Work to complete » Filter the records for lines holding the string "mkPrompt".

Material supplied »

>>>

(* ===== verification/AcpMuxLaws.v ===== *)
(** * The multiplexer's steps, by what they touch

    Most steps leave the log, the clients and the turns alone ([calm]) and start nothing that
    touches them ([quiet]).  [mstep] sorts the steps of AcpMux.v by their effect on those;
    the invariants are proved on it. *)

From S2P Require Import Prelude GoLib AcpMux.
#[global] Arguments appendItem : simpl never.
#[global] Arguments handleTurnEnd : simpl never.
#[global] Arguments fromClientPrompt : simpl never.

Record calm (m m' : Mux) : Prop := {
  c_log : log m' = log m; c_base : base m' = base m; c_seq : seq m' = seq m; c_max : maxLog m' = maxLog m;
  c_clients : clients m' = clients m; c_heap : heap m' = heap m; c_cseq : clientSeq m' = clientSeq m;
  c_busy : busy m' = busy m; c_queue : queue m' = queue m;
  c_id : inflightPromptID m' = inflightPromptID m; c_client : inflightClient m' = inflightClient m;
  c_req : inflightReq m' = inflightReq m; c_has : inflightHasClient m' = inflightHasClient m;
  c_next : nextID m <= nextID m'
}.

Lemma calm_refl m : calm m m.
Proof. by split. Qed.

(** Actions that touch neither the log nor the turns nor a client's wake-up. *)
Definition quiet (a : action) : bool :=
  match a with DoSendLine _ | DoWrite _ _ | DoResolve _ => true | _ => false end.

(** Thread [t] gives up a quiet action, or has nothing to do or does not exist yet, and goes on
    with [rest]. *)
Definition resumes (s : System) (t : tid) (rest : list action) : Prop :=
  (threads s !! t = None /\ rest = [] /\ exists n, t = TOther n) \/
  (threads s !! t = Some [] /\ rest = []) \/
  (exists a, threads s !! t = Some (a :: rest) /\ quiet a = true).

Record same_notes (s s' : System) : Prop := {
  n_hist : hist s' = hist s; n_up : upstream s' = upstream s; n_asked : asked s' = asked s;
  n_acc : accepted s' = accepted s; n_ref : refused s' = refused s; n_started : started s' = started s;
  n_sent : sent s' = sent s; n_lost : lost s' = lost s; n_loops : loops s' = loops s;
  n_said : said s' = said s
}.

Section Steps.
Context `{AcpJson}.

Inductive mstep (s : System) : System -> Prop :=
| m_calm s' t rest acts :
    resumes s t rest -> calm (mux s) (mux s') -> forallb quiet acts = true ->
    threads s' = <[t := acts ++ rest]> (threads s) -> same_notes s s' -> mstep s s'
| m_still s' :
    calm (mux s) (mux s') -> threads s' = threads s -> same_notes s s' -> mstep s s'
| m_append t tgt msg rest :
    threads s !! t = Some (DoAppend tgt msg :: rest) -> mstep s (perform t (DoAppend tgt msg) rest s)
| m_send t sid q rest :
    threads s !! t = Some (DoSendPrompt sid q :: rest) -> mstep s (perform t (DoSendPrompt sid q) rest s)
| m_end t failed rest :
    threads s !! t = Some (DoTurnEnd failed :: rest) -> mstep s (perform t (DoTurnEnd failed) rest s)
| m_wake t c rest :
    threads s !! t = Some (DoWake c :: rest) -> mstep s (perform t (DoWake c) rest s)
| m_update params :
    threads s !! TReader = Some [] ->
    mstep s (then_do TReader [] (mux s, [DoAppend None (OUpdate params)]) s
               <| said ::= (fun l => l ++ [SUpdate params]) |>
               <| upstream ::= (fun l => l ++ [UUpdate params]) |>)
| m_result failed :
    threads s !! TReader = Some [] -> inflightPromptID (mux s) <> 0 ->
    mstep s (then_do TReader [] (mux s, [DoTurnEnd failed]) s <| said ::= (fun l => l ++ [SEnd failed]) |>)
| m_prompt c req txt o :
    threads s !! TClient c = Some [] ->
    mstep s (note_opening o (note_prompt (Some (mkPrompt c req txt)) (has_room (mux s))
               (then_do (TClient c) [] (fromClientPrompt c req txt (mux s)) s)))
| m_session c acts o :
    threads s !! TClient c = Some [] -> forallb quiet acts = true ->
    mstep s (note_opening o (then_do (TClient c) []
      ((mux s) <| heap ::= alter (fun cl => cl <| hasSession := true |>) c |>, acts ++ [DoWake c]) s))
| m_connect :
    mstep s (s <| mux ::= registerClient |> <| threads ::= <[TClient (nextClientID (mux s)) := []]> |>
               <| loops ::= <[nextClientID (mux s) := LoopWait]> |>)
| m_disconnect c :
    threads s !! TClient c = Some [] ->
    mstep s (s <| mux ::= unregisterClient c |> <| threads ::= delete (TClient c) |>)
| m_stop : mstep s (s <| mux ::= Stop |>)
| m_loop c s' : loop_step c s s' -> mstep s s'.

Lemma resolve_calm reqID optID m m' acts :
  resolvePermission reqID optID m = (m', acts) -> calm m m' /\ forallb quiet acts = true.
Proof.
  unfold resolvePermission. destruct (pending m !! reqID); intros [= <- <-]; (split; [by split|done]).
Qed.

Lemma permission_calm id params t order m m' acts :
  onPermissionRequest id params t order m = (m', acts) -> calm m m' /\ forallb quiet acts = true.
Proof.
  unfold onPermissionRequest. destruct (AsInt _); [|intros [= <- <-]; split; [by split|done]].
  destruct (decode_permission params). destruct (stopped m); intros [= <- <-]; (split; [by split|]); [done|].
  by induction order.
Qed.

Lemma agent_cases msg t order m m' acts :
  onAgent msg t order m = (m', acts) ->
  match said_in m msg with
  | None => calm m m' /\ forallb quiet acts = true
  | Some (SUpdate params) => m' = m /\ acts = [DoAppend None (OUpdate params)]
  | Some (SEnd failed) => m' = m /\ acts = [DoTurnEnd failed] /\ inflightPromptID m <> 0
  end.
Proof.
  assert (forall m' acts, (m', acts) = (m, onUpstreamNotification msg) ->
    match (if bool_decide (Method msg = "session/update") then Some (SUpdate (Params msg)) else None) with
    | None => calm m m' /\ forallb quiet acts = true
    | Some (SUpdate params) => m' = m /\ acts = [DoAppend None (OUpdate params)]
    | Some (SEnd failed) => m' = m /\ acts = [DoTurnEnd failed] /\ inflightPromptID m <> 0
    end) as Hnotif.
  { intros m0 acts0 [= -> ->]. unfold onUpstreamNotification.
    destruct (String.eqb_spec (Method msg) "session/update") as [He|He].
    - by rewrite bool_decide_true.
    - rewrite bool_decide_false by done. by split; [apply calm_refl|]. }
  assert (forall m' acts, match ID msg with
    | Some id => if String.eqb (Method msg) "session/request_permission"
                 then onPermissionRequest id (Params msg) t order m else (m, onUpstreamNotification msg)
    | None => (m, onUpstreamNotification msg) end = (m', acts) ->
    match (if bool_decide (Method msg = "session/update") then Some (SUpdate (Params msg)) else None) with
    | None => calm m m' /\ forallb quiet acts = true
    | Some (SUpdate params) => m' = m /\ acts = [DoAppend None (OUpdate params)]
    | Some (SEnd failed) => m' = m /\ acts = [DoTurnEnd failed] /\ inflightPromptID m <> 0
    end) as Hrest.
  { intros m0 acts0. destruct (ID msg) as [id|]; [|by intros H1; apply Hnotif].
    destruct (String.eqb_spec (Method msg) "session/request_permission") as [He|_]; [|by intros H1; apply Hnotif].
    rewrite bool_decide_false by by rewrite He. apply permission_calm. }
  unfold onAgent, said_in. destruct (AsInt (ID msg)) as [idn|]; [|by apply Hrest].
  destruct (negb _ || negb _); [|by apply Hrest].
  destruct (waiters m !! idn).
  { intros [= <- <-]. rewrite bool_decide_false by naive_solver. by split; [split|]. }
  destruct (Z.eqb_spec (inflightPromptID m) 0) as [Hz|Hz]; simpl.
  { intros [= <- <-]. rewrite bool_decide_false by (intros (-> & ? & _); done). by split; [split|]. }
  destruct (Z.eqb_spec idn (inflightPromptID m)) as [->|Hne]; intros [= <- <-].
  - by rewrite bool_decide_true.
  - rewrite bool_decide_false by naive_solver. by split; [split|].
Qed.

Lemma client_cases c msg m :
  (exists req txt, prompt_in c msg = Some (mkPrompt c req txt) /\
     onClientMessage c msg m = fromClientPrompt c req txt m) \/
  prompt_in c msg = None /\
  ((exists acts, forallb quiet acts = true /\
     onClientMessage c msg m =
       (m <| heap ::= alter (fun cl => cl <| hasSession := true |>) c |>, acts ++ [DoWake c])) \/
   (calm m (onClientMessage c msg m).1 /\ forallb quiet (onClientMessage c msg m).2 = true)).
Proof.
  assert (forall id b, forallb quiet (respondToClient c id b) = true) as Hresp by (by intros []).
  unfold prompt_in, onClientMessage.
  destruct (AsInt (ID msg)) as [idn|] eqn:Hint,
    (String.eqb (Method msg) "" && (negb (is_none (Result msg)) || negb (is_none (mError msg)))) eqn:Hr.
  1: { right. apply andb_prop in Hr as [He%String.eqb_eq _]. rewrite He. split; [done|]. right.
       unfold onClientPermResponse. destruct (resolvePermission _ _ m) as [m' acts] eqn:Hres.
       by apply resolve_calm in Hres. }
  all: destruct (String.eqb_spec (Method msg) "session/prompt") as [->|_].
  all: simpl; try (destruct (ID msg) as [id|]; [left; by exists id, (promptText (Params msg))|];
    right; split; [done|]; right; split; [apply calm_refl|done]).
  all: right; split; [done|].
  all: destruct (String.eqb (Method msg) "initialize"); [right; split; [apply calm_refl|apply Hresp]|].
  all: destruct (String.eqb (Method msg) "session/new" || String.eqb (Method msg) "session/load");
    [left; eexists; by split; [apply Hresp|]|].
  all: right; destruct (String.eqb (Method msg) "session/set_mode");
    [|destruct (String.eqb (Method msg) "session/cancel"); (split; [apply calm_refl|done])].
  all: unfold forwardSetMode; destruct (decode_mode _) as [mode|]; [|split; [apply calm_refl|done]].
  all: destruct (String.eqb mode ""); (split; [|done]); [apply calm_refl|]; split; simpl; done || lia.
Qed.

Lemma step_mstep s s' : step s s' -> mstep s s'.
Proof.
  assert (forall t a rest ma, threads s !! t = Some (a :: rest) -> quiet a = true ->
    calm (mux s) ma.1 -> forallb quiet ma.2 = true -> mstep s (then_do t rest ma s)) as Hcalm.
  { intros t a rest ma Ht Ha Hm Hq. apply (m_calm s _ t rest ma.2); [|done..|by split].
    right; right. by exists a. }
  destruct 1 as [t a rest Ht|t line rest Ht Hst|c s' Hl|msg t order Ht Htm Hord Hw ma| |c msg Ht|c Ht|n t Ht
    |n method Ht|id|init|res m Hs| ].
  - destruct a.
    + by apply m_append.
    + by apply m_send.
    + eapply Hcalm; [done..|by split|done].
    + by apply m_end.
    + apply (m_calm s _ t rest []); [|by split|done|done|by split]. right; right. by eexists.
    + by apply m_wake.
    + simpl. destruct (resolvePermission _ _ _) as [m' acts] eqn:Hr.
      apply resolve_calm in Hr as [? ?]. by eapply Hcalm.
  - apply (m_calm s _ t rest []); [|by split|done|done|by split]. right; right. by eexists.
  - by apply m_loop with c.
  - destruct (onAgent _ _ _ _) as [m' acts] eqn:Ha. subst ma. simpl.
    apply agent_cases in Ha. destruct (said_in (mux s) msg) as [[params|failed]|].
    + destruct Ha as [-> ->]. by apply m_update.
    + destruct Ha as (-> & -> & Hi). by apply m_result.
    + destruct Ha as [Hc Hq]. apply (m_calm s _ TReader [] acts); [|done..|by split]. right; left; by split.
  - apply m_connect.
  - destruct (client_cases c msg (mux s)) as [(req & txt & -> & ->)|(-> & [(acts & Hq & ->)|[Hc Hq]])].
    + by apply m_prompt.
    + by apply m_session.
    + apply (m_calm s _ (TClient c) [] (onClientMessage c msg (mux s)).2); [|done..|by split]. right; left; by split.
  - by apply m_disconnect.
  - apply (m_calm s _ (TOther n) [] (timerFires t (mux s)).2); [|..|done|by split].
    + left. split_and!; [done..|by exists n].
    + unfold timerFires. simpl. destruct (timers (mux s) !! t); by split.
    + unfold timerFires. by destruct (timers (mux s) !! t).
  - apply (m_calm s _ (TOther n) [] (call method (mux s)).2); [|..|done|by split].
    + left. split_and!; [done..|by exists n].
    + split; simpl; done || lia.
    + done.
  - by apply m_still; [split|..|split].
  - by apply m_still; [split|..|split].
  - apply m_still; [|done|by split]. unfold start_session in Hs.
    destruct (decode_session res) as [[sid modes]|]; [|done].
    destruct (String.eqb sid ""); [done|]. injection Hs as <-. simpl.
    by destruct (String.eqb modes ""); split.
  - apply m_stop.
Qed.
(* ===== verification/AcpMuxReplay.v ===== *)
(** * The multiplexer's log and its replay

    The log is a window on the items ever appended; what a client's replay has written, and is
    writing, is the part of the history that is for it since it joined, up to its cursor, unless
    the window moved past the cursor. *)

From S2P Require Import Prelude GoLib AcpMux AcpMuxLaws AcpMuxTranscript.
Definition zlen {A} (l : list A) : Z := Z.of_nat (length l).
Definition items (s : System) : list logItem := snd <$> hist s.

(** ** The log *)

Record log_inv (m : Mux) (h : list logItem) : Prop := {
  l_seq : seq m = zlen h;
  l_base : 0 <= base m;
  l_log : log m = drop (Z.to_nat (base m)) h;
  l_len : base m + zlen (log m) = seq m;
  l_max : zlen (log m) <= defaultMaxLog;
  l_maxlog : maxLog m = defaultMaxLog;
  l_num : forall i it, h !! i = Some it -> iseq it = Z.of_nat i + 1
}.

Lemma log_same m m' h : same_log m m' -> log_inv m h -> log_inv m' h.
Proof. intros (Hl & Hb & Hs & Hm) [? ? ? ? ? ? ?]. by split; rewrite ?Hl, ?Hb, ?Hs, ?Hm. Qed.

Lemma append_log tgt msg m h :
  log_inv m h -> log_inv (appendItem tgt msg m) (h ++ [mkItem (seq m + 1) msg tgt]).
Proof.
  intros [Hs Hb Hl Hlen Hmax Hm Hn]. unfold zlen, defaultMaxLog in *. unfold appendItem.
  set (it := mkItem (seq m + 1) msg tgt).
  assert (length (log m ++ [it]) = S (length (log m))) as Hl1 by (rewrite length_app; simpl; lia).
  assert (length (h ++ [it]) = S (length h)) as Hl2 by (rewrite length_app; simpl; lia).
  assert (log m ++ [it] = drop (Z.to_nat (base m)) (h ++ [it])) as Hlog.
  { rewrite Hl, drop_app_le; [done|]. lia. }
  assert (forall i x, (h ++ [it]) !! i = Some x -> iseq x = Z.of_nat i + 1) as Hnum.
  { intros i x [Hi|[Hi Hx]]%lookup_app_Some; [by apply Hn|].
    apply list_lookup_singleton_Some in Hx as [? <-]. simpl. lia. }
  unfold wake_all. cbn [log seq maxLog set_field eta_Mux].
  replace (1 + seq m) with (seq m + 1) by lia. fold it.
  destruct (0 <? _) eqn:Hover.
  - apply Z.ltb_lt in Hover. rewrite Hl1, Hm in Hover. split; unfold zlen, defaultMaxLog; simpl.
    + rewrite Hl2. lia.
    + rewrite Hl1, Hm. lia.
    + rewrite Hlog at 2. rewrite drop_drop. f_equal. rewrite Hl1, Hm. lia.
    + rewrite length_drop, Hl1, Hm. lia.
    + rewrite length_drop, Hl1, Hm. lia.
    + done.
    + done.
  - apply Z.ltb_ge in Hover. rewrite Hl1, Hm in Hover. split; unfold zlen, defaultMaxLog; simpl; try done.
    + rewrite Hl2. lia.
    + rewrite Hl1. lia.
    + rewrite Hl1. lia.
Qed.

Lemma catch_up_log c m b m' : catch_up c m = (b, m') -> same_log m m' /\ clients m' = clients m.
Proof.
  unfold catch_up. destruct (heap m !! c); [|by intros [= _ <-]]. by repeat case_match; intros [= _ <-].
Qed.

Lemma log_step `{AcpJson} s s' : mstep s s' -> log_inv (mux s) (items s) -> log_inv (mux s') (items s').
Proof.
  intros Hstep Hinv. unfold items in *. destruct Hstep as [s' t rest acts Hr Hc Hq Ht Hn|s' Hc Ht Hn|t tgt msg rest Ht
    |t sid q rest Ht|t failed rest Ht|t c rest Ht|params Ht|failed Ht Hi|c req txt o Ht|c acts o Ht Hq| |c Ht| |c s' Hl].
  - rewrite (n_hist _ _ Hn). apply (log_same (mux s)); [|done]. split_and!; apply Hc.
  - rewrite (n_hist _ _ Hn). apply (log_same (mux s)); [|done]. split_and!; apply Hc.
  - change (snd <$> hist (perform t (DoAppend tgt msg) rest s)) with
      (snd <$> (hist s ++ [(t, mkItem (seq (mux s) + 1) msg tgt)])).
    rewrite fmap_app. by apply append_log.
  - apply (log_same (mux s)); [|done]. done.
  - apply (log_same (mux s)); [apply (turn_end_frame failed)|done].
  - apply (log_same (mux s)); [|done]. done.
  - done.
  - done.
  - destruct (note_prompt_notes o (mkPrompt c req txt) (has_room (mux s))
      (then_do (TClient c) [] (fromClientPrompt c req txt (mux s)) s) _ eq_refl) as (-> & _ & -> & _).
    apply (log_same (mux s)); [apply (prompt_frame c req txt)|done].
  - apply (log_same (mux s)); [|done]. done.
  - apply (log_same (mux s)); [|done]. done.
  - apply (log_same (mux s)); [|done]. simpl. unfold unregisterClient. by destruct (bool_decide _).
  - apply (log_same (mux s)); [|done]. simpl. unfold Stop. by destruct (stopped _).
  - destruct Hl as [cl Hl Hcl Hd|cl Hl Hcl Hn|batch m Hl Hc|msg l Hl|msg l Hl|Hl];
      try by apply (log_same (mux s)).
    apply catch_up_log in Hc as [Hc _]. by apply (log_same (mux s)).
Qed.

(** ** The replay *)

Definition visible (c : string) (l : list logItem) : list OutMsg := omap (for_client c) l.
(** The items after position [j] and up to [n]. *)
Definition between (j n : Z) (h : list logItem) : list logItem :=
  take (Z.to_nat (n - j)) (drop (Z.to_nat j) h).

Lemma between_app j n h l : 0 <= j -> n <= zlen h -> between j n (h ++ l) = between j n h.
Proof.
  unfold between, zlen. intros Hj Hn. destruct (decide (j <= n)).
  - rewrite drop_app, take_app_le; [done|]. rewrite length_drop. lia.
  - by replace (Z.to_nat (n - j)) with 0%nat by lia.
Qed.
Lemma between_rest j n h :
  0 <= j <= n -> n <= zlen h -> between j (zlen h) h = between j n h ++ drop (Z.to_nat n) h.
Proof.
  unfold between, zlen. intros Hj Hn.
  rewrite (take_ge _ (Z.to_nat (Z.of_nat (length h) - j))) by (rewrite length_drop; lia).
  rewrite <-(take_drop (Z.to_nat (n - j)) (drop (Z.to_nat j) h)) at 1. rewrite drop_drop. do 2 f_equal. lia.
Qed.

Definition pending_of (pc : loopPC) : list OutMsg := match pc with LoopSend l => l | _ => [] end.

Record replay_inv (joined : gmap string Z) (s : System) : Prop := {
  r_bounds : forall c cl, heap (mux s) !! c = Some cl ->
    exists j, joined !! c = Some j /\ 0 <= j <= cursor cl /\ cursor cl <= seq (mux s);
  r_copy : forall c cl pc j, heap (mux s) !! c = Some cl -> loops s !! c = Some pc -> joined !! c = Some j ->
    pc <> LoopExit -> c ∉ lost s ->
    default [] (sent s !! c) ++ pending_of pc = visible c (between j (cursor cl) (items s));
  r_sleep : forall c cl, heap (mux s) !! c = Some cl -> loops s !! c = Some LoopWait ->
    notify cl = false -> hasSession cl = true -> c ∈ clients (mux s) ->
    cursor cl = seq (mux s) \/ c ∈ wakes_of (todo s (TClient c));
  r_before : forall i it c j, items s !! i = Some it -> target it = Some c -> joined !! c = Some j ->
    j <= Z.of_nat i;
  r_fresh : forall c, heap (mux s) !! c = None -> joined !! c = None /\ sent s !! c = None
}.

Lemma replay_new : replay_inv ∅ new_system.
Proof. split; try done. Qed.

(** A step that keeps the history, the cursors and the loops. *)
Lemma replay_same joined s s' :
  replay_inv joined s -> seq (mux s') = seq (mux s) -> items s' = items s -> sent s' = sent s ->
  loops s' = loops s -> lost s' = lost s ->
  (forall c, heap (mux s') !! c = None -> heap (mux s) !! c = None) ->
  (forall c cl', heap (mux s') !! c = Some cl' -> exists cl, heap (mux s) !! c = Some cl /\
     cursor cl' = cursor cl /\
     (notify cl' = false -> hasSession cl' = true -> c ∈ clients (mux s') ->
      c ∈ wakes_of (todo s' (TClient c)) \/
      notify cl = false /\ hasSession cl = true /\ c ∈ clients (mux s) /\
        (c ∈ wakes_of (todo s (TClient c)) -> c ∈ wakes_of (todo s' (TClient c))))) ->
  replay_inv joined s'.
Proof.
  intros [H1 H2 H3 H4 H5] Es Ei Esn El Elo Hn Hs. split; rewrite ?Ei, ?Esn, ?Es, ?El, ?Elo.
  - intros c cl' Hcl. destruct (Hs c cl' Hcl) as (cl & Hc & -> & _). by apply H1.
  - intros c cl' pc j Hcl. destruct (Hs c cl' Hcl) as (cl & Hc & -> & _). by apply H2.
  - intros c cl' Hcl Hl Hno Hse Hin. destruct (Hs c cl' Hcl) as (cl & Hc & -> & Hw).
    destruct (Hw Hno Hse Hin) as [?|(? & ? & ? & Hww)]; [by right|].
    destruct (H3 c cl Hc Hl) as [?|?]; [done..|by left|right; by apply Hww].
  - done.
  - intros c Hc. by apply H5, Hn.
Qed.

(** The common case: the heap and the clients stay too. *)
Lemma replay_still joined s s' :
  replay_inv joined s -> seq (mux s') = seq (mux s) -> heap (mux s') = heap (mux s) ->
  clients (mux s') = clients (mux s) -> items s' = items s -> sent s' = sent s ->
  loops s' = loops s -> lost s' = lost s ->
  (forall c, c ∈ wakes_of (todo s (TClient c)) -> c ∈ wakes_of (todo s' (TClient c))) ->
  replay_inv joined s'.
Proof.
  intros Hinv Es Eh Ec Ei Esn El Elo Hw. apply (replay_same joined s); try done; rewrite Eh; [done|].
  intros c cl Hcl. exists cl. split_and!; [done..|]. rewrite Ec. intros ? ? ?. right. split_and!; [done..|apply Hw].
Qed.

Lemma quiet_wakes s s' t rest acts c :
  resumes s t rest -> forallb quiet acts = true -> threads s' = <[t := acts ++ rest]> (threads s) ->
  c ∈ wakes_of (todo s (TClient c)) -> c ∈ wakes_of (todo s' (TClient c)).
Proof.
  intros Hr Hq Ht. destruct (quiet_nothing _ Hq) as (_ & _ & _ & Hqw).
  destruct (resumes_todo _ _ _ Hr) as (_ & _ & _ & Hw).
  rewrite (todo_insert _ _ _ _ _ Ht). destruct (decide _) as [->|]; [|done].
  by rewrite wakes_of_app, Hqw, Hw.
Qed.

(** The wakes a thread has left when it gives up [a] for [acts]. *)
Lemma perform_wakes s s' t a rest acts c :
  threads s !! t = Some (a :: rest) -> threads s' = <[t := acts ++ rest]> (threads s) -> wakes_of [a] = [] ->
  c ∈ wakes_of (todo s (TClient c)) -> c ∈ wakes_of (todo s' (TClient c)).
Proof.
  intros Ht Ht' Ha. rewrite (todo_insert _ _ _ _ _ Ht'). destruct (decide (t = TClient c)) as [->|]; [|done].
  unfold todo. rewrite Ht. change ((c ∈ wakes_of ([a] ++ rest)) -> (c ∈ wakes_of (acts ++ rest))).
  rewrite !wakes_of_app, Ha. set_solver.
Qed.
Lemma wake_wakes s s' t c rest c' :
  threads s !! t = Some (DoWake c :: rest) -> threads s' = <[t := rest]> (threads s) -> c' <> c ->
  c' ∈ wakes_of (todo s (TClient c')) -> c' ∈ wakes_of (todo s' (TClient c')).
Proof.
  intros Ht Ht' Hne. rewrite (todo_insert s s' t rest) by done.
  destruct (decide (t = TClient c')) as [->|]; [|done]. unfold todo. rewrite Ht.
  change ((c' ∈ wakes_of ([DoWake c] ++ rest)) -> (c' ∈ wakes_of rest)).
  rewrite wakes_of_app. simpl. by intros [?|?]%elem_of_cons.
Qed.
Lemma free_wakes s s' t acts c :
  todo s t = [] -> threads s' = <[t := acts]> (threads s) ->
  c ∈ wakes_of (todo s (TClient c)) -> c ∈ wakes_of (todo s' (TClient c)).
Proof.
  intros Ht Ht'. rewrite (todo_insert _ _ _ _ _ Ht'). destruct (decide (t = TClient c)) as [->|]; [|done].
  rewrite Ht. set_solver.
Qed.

<<<

Result of the exercise »
    mstep s (note_opening o (note_prompt (Some (mkPrompt c req txt)) (has_room (mux s))
  (exists req txt, prompt_in c msg = Some (mkPrompt c req txt) /\
  - destruct (note_prompt_notes o (mkPrompt c req txt) (has_room (mux s))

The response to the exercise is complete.